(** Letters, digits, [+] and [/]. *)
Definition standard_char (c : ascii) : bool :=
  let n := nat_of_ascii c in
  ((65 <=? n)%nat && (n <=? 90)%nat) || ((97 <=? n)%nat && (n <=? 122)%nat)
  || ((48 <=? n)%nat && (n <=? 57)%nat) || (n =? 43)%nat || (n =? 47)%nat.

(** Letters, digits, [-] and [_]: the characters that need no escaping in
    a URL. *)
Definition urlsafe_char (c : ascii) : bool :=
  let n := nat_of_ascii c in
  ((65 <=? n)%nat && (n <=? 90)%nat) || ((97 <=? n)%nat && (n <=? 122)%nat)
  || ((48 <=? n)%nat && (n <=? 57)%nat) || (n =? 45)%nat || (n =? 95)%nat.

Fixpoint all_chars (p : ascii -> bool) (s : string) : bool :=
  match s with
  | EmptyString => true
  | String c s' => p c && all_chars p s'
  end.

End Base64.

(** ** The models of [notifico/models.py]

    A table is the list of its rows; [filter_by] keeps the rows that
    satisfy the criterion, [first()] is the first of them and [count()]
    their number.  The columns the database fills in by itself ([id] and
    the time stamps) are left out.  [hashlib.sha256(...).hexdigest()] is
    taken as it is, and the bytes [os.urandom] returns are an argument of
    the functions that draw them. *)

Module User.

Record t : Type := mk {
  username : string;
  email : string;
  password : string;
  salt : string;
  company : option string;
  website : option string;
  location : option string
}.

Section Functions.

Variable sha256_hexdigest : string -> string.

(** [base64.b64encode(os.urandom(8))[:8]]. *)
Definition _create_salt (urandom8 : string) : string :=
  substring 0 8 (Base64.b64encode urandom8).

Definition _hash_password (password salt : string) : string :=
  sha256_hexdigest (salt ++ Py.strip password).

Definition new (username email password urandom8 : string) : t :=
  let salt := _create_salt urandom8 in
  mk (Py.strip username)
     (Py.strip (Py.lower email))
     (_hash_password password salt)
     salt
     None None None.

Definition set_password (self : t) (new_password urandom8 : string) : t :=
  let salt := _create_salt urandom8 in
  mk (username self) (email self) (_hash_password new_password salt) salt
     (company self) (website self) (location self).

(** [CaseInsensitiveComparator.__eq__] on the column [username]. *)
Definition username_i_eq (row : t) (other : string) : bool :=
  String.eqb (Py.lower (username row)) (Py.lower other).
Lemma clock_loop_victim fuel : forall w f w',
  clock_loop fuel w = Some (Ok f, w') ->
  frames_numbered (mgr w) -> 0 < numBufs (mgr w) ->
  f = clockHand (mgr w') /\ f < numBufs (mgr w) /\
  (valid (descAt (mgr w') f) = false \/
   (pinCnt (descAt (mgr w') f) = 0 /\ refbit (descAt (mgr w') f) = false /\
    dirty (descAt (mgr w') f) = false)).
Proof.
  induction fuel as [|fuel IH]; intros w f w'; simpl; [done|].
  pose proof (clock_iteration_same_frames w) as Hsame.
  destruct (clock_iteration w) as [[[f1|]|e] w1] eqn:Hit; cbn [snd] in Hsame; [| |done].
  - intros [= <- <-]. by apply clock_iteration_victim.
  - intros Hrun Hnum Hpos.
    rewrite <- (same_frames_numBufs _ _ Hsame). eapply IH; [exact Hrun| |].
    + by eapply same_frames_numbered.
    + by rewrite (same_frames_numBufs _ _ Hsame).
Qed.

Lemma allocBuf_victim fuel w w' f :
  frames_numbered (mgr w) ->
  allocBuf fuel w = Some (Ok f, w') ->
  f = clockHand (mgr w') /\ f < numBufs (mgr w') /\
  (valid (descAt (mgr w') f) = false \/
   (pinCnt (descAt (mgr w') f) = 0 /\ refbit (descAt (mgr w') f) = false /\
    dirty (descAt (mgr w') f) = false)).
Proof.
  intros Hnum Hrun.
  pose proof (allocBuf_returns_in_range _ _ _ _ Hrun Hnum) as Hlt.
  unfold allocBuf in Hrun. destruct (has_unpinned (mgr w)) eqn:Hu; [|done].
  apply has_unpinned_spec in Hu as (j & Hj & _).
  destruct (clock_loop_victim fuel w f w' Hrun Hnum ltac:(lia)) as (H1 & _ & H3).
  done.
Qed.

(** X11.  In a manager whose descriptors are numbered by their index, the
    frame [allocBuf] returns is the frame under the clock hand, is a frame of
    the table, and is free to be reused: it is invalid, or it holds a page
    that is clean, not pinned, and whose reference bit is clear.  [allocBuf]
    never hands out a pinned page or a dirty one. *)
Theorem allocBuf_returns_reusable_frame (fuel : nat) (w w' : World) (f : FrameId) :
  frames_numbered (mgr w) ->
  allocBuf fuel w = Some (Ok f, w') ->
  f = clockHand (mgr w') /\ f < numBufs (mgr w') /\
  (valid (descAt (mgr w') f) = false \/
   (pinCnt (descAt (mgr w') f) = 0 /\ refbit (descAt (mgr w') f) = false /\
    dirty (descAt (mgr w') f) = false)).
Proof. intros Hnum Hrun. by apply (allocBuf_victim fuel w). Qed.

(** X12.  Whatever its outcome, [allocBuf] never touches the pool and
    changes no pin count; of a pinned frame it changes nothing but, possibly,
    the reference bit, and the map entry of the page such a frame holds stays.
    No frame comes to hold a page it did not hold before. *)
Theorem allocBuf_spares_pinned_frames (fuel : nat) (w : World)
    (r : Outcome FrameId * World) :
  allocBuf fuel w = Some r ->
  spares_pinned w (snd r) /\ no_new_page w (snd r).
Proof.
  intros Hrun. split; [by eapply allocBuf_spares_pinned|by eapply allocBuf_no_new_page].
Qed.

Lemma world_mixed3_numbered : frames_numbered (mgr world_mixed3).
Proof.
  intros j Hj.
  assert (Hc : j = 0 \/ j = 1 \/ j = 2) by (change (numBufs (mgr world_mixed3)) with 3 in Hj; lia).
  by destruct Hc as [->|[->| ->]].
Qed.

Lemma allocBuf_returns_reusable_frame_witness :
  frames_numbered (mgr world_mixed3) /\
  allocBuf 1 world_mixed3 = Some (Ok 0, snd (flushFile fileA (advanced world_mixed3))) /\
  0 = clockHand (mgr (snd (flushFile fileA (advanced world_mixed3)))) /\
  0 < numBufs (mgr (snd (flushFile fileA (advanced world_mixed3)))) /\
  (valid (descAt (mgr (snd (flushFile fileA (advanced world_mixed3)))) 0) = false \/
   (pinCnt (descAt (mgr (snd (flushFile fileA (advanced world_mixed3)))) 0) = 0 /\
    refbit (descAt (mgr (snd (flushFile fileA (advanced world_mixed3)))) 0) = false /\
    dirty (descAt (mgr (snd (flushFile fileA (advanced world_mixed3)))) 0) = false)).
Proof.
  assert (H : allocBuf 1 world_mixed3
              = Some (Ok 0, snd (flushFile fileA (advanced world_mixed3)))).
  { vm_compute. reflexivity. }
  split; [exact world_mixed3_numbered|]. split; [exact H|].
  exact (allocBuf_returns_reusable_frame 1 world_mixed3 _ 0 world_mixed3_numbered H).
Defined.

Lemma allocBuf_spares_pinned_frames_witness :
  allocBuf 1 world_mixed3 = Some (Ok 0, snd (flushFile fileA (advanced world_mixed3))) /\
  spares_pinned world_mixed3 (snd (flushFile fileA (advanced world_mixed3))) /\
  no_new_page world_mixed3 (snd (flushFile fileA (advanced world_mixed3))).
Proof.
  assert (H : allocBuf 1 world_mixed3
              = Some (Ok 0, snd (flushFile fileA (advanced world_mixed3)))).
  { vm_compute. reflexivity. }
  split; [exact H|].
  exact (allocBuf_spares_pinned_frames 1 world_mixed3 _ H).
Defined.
________________
Exercise requirements → In the data above, how many lines hold the string "with"? Give the number by itself.

Exercise result → 2